**Activity:** Copy each line of the data below in which the word "uvmalloc" can be found.
*** Block opens ***
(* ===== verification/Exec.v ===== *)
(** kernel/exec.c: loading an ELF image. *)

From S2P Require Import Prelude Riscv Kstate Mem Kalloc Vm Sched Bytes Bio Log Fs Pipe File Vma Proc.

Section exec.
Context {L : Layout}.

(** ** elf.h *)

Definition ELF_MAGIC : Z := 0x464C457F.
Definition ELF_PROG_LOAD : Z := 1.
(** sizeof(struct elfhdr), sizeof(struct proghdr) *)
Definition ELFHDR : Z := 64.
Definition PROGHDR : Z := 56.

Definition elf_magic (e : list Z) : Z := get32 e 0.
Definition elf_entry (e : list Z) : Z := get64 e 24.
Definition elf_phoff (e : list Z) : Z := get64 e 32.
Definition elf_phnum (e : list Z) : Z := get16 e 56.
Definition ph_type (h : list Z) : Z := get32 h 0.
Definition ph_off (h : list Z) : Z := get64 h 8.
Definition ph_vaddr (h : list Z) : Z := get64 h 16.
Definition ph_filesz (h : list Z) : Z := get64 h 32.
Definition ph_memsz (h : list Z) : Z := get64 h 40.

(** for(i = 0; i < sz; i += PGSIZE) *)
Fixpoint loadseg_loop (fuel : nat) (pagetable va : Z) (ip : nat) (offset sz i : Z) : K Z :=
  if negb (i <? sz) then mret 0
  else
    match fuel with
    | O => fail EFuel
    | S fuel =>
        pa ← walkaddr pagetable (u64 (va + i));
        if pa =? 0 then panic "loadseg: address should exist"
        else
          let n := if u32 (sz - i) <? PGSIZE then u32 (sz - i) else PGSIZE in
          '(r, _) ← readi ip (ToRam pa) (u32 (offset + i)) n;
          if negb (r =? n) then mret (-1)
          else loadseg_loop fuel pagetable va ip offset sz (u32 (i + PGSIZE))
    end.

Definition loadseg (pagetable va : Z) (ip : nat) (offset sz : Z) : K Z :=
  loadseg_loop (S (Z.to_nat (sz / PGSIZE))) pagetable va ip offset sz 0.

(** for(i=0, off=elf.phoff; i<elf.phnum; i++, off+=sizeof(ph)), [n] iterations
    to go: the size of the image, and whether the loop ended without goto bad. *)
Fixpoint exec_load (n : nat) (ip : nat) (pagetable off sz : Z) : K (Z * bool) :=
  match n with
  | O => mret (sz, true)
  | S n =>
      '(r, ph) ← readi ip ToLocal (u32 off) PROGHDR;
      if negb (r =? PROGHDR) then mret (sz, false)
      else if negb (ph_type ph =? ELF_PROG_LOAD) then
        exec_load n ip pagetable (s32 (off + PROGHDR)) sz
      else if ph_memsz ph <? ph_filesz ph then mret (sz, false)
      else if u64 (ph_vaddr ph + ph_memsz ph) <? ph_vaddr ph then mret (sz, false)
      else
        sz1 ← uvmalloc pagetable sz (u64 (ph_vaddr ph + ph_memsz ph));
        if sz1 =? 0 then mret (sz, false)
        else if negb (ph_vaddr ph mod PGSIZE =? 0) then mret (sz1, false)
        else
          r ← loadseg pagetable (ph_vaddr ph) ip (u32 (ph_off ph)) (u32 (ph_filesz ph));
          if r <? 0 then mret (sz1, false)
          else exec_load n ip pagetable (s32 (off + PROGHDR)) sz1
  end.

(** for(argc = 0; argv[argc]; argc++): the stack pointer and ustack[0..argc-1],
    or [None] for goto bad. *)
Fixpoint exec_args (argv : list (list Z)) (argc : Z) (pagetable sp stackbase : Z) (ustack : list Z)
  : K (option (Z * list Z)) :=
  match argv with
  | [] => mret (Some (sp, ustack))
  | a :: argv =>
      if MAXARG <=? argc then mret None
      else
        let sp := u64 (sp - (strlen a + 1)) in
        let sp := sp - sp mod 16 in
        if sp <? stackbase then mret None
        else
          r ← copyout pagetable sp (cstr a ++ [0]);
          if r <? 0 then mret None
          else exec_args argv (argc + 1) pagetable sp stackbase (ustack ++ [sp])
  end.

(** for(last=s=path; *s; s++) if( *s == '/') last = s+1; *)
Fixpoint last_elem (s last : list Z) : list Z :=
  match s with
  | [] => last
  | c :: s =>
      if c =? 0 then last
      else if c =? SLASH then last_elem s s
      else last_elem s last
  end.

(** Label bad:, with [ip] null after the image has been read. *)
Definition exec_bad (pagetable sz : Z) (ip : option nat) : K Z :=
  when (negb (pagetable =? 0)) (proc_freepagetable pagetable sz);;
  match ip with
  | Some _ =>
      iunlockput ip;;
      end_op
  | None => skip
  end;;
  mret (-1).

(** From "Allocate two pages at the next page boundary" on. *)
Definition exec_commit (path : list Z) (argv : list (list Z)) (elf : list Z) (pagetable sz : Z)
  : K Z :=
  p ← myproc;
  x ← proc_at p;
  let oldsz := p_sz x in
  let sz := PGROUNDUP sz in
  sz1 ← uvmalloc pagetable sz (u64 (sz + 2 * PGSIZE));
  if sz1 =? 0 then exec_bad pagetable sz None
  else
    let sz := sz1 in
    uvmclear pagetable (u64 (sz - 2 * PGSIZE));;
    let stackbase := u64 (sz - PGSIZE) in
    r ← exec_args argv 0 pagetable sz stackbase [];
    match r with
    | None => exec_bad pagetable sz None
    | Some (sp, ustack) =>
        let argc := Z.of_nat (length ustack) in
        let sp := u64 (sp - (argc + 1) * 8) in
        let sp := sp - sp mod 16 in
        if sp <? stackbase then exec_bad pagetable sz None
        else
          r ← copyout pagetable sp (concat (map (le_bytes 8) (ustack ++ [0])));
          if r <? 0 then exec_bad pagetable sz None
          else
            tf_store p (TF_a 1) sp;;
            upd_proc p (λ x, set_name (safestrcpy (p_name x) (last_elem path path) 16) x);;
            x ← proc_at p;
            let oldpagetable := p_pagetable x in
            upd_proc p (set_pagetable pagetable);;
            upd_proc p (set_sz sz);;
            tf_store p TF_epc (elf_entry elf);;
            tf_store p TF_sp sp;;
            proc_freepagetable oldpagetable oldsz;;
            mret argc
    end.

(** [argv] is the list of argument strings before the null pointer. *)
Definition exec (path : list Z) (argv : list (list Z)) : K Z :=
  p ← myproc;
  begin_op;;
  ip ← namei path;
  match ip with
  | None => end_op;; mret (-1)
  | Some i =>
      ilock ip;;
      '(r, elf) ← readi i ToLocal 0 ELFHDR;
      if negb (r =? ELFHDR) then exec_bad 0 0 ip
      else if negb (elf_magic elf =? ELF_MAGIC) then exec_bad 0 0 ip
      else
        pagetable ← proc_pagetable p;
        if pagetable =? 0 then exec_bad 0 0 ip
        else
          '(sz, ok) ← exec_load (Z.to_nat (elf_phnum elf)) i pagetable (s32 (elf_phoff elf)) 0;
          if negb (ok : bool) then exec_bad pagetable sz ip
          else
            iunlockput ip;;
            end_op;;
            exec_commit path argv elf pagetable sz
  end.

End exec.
*** Block closes ***
**Solution:**
        sz1 ← uvmalloc pagetable sz (u64 (ph_vaddr ph + ph_memsz ph));
  sz1 ← uvmalloc pagetable sz (u64 (sz + 2 * PGSIZE));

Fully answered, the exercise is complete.